A genotype with two different alleles
List Mendel's principle's of genetics in updated terminology.
1)The traits of an organism are determined by its genes. 2)Each organism has two alleles that make up the genotype for a given trait. 3)In sexual reproduction, each parent contributes ONLY ONE of its alleles to its offspring. 4)In each genotype, there is a dominant allele. If it exists in an organism, the phenotype is determined by that allele.
Define dominant allele.
An allele that will determine phenotype if just one is present in the phenotype.
Define allele.
One of a pair of genes that occupies the same position on homologous chromosomes.

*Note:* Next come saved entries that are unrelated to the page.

Lemma token_cache_step_inv g c c' : config_inv g c → cache_step c c' → ∃ g', config_inv g' c'.
Proof.
  intros (Hinv & Hsafe & Hnew) Hstep.
  destruct Hstep as [c pid A X e k b s' Hp Hex|c pid A p Hp|c key call].
  - pose proof (Hsafe pid _ Hp) as Hob. cbn [proc_safe safe] in Hob.
    destruct (exec_preserves _ _ _ _ _ _ _ Hex _ g Hob Hinv) as (h & o & Hk & Hinv').
    exists (upd g pid (h, o)). split; [done|]. split; cbn [procs].
    + intros i q. destruct (decide (i = pid)) as [->|].
      * rewrite list_lookup_insert_eq by (by eapply lookup_lt_Some). intros [= <-].
        by rewrite upd_same.
      * rewrite list_lookup_insert_ne by done. rewrite upd_other by done. apply Hsafe.
    + intros i. rewrite length_insert. intros Hi. apply lookup_lt_Some in Hp.
      rewrite upd_other by lia. by apply Hnew.
  - exists (upd g pid (Idle, None)). split; [by apply inv_crash|]. split; cbn [procs].
    + intros i q. destruct (decide (i = pid)) as [->|].
      * rewrite list_lookup_insert_eq by (by eapply lookup_lt_Some). by intros [= <-].
      * rewrite list_lookup_insert_ne by done. rewrite upd_other by done. apply Hsafe.
    + intros i. rewrite length_insert. intros Hi. apply lookup_lt_Some in Hp.
      rewrite upd_other by lia. by apply Hnew.
  - exists g. split; [done|]. split; cbn [procs].
    + intros i q [[_ Hi]|[-> <-]]%lookup_snoc_Some; [by apply Hsafe|].
      rewrite Hnew by done. apply start_safe.
    + intros i. rewrite length_app. intros. apply Hnew. lia.
Qed.

Lemma token_cache_reachable_inv c : cache_reachable c → ∃ g, config_inv g c.
Proof.
  induction 1 as [f v Hf|c c' _ [g Hg] Hstep]; [|by eapply token_cache_step_inv].
  exists (λ _, (Idle, None)). split; [|split; [done|done]].
  split; try done; cbn [file valid rejections interrupts issued shared procs holder].
  intros _ (t & Ht & Hn). by apply Hf in Ht.
Qed.

End processes.

(** * The identity of a session *)

(** A part of a [v1] identity without the separators of the format. *)
Definition plain (s : string) : Prop := no_char LF s = true.
Definition plain_scopes (l : list string) : Prop :=
  Forall (λ s, plain s ∧ no_char " "%char s = true ∧ s ≠ "") l.

Lemma plain_join l : plain_scopes l → plain (join " "%char l).
Proof.
  induction 1 as [|x l (Hx & _ & _) Hl IH]; [done|]. destruct l as [|y l]; [done|].
  rewrite join_cons by done. unfold plain in *. rewrite no_char_app, no_char_cons. done.
Qed.

Lemma join_inj l1 l2 : plain_scopes l1 → plain_scopes l2 →
  join " "%char l1 = join " "%char l2 → l1 = l2.
Proof.
  assert (∀ l, plain_scopes l → Forall (λ s, no_char " "%char s = true) l) as Hn.
  { intros l Hl. eapply Forall_impl; [exact Hl|]. by intros s (_ & ? & _). }
  assert (∀ l, plain_scopes l → l ≠ [] → join " "%char l ≠ "") as Hne.
  { intros [|x [|y l]] Hl Hnil; [done| |]; apply Forall_cons in Hl as [(_ & _ & Hx) _]; [done|].
    rewrite join_cons by done. by destruct x. }
  intros H1 H2 Heq. destruct l1 as [|x l1], l2 as [|y l2]; [done| | |].
  - by destruct (Hne (y :: l2)).
  - by destruct (Hne (x :: l1)).
  - rewrite <-(split_join " "%char (x :: l1)), <-(split_join " "%char (y :: l2)), Heq; auto.
Qed.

A pea plant which is homozygous in the dominant, axial flower allele ("A")is crosse with a pea plant that is heterozygous in that allele. What are the possible genotypes and phenotypes, along with their percentage chances, for the offspring?
One parent is homozygous dominant, so its genotype is "AA." The other is heterozygous, so its genotype is "Aa." The Punnet square looks like: A A A AA AA a Aa Aa Thus, 50% of the offspring have the "AA" genotype and 50% have an "Aa" genotype. Since each offspring has at least one of the dominant allele,however, 100% have the axial flower phenotype.
Give the possible phenotypes and the percentage chance for each in the dihybrid cross between a pea plant that is homozygous in producing smooth, yellow peas and a pea plant that produces wrinkled, green peas. The smooth and yellow alleles are dominant.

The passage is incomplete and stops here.